» Your task: Range to output from the entries below: the line containing "DealAllocFacts.v" through the line containing "induction l as [|a l IH]; [rewrite". Set it down exactly, ends included, nothing else.

Stored items:
[Start of Attachment]

(** C7, as the spec words it for the store: deleting an id that is not
    there gives the not-found outcome, the [False] that the route turns
    into a 404. *)
Definition delete_reports_not_found (memory_id : str)
  (st : VectorStore.Store) : Prop :=
  VectorStore.collection st !! memory_id = None ->
  fst (VectorStore.delete_memory_entry memory_id st) = Ok false.

(** C7 (amended): for an id that is not there, neither delete raises and
    neither changes anything; [delete_conversation] answers [False], the
    not-found outcome, while [delete_memory_entry] answers [True] as it
    does for every id: the store has no not-found outcome.  After a
    delete the id is not there, so a second delete is a delete of an id
    that is not there, in the store and in the table alike. *)
Theorem delete_of_absent_id
  (memory_id : str) (st : VectorStore.Store)
  (cid : str) (eng : RAGEngine.Engine) :
  VectorStore.collection st !! memory_id = None ->
  RAGEngine.conversations eng !! cid = None ->
  VectorStore.delete_memory_entry memory_id st = (Ok true, st)
  /\ RAGEngine.delete_conversation cid eng = (false, eng)
  /\ (forall st0 : VectorStore.Store,
        let st' := snd (VectorStore.delete_memory_entry memory_id st0) in
        fst (VectorStore.delete_memory_entry memory_id st0) = Ok true
        /\ VectorStore.collection st' !! memory_id = None
        /\ VectorStore.delete_memory_entry memory_id st' = (Ok true, st'))
  /\ (forall eng0 : RAGEngine.Engine,
        let eng' := snd (RAGEngine.delete_conversation cid eng0) in
        RAGEngine.conversations eng' !! cid = None
        /\ RAGEngine.delete_conversation cid eng' = (false, eng')).
Proof.
  intros Hnone Hcid.
  split; [now apply delete_memory_entry_absent|].
  split; [now apply delete_conversation_absent|].
  split.
  - intros st0 st'. split; [reflexivity|].
    assert (VectorStore.collection st' !! memory_id = None) as Hgone
      by apply lookup_delete_eq.
    split; [exact Hgone|now apply delete_memory_entry_absent].
  - intros eng0 eng'.
    assert (RAGEngine.conversations eng' !! cid = None) as Hgone.
    { unfold eng', RAGEngine.delete_conversation.
      destruct (RAGEngine.conversations eng0 !! cid) eqn:Hc; simpl;
        [apply lookup_delete_eq|exact Hc]. }
    split; [exact Hgone|now apply delete_conversation_absent].
Qed.

End DeleteFacts.

(** ** The claims on the vector store, and runs of the model *)

Section Runs.
#[local] Existing Instance naive_datetime.
#[local] Existing Instance strict_pydantic.
#[local] Existing Instance AsciiText.libs.

(** C1: every entry [search] returns was built from a row the store
    reported, and the similarity computed for that row, 1 minus its
    distance, is not below the threshold; the entries are no more than the
    rows reported.  Rows below the threshold are dropped: a store that is
    not empty can answer a search for five neighbours with no entry. *)
Theorem search_respects_threshold :
  (forall (D : PyDateTime) (P : Pydantic) (settings : Settings)
          (encode : str -> list float)
          (collection_query :
             gmap str VectorStore.Row -> list float -> Z
             -> option (gmap str PyValue) -> result VectorStore.QueryResult)
          (st : VectorStore.Store) (query : str)
          (filters : option (gmap str PyValue)) (top_k : Z)
          (entries : list VectorStore.MemoryEntry),
     VectorStore.search settings encode collection_query st query filters
       top_k = Ok entries ->
     exists (results : VectorStore.QueryResult)
            (scored : list (float * VectorStore.MemoryEntry)),
       collection_query (VectorStore.collection st) (encode query) top_k
         (if decide (VectorStore.where_clause_of filters = ∅) then None
          else Some (VectorStore.where_clause_of filters)) = Ok results
       /\ VectorStore.search_scored settings encode collection_query st
            query filters top_k = Ok scored
       /\ entries = List.map snd scored
       /\ Forall (kept_row settings results
                    (default [] (head (VectorStore.res_ids results)))) scored
       /\ (length entries
           <= length (default [] (head (VectorStore.res_ids results))))%nat)
  /\ (VectorStore.collection Fixture.store <> ∅
      /\ VectorStore.search default_settings Fixture.encode
           (Fixture.answers Fixture.only_far) Fixture.store (lit "assay")
           None 5 = Ok []).
Proof.
  split.
  - intros D P settings encode collection_query st query filters top_k
      entries Hrun.
    exact (search_above_threshold settings encode collection_query st query
             filters top_k entries Hrun).
  - split.
    + intros E. apply (f_equal (fun m => m !! lit "near")) in E.
      unfold Fixture.store in E. cbn [VectorStore.collection] in E.
      rewrite lookup_insert_eq, lookup_empty in E. discriminate.
    + reflexivity.
Qed.
(* ===== verification/_CoqProject ===== *)
-Q . S2P
Prelude.v
FileType.v
SectorLocks.v
Limiter.v
HarmonyDB.v
Float64.v
Resources.v
TaskEngine.v
TaskEngineFacts.v
Capacity.v
Cluster.v
PollerFacts.v
Singleton.v
EngineExamples.v
Sender.v
SlotMgr.v
IPThrottle.v
Codec.v
VanillaProof.v
Memtree.v
TreeD.v
TreeDFacts.v
TreeDBuild.v
Promise.v
BatchTimeout.v
SealPipeline.v
SealPipelineFacts.v
GoStd.v
StorageIndex.v
StorageIndexFacts.v
IndexDbLocks.v
IndexInterface.v
LocalStorage.v
LocalFacts.v
LocalIndex.v
LocalIndexFacts.v
TaskStorage.v
StorageGC.v
GCMarkFacts.v
GCSweep.v
GCSweepFacts.v
EndpointGC.v
DealData.v
DealDataFacts.v
DealIngest.v
DealIngestFacts.v
DealAlloc.v
DealAllocFacts.v
SectorData.v
DealExamples.v
WdPostProof.v
WdPostProofFacts.v
CtlAddr.v
WdPost.v
WdPostFacts.v
WdPostExamples.v
Winning.v
WinningFacts.v
WinningExamples.v
CachedProof.v
PdpProve.v
EthSender.v
ChainSched.v
MsgWatch.v
EthWatch.v
CachedReader.v
Prefetch.v
ParkPiece.v
ParkPieceFacts.v
ParkWorld.v
ParkFix.v
DataCid.v
DataCidFacts.v
PostVProof.v
PostVProofFacts.v
AuxFiles.v
PartialFile.v
PartialFileFacts.v
SnapPipeline.v
SnapFacts.v
Lemma Zsum_cons {A} (f : A -> Z) x l : Zsum f (x :: l) = f x + Zsum f l.
Proof. reflexivity. Qed.

Lemma Zsum_app {A} (f : A -> Z) l k : Zsum f (l ++ k) = Zsum f l + Zsum f k.
Proof.
  induction l as [|a l IH]; [rewrite Zsum_nil; simpl; lia|].
  change ((a :: l) ++ k) with (a :: (l ++ k)). rewrite !Zsum_cons, IH. lia.
Qed.

Lemma Zsum_nonneg {A} (f : A -> Z) l : (forall x, x ∈ l -> 0 <= f x) -> 0 <= Zsum f l.
Proof.
  induction l as [|a l IH]; intros H; [done|]. rewrite Zsum_cons.
  assert (0 <= f a) by (apply H; left).
  assert (0 <= Zsum f l) by (apply IH; intros x Hx; apply H; by right). lia.
Qed.

Lemma Zsum_ext {A} (f g : A -> Z) l : (forall x, x ∈ l -> f x = g x) -> Zsum f l = Zsum g l.
Proof.
  induction l as [|a l IH]; intros H; [done|]. rewrite !Zsum_cons.
  rewrite (H a) by left. rewrite IH; [done|]. intros x Hx. apply H. by right.
Qed.

Lemma Zsum_elem_le {A} (f : A -> Z) l x :
  (forall y, y ∈ l -> 0 <= f y) -> x ∈ l -> f x <= Zsum f l.
Proof.
  intros Hpos Hx. induction l as [|a l IH]; [by apply not_elem_of_nil in Hx|].
  rewrite Zsum_cons.
  assert (0 <= Zsum f l) by (apply Zsum_nonneg; intros; apply Hpos; by right).
  assert (0 <= f a) by (apply Hpos; left).
  apply elem_of_cons in Hx as [->|Hx]; [lia|].
  assert (f x <= Zsum f l); [|lia]. apply IH; [|done]. intros. apply Hpos. by right.
Qed.

Lemma Zsum_fmap {A B} (f : B -> Z) (g : A -> B) l : Zsum f (g <$> l) = Zsum (fun x => f (g x)) l.
Proof. induction l as [|x l IH]; [done|]. rewrite fmap_cons, !Zsum_cons. by rewrite IH. Qed.

Lemma Zsum_perm {A} (f : A -> Z) l k : l ≡ₚ k -> Zsum f l = Zsum f k.
Proof. induction 1; rewrite ?Zsum_cons; lia. Qed.

Lemma filter_twice {A} (f g : A -> bool) l : List.filter f (List.filter g l) = List.filter (fun x => g x && f x) l.
Proof. induction l as [|x l IH]; [done|]. cbn. destruct (g x); cbn; [|done]. by rewrite IH. Qed.

(** ** Strings *)

Lemma append_empty_r (s : string) : s +:+ "" = s.
Proof.
  induction s as [|a s IH]; [done|].
  change (String a s +:+ "") with (String a (s +:+ "")). by rewrite IH.
Qed.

[End of Attachment]

» Written reply:
DealAllocFacts.v
SectorData.v
DealExamples.v
WdPostProof.v
WdPostProofFacts.v
CtlAddr.v
WdPost.v
WdPostFacts.v
WdPostExamples.v
Winning.v
WinningFacts.v
WinningExamples.v
CachedProof.v
PdpProve.v
EthSender.v
ChainSched.v
MsgWatch.v
EthWatch.v
CachedReader.v
Prefetch.v
ParkPiece.v
ParkPieceFacts.v
ParkWorld.v
ParkFix.v
DataCid.v
DataCidFacts.v
PostVProof.v
PostVProofFacts.v
AuxFiles.v
PartialFile.v
PartialFileFacts.v
SnapPipeline.v
SnapFacts.v
Lemma Zsum_cons {A} (f : A -> Z) x l : Zsum f (x :: l) = f x + Zsum f l.
Proof. reflexivity. Qed.

Lemma Zsum_app {A} (f : A -> Z) l k : Zsum f (l ++ k) = Zsum f l + Zsum f k.
Proof.
  induction l as [|a l IH]; [rewrite Zsum_nil; simpl; lia|].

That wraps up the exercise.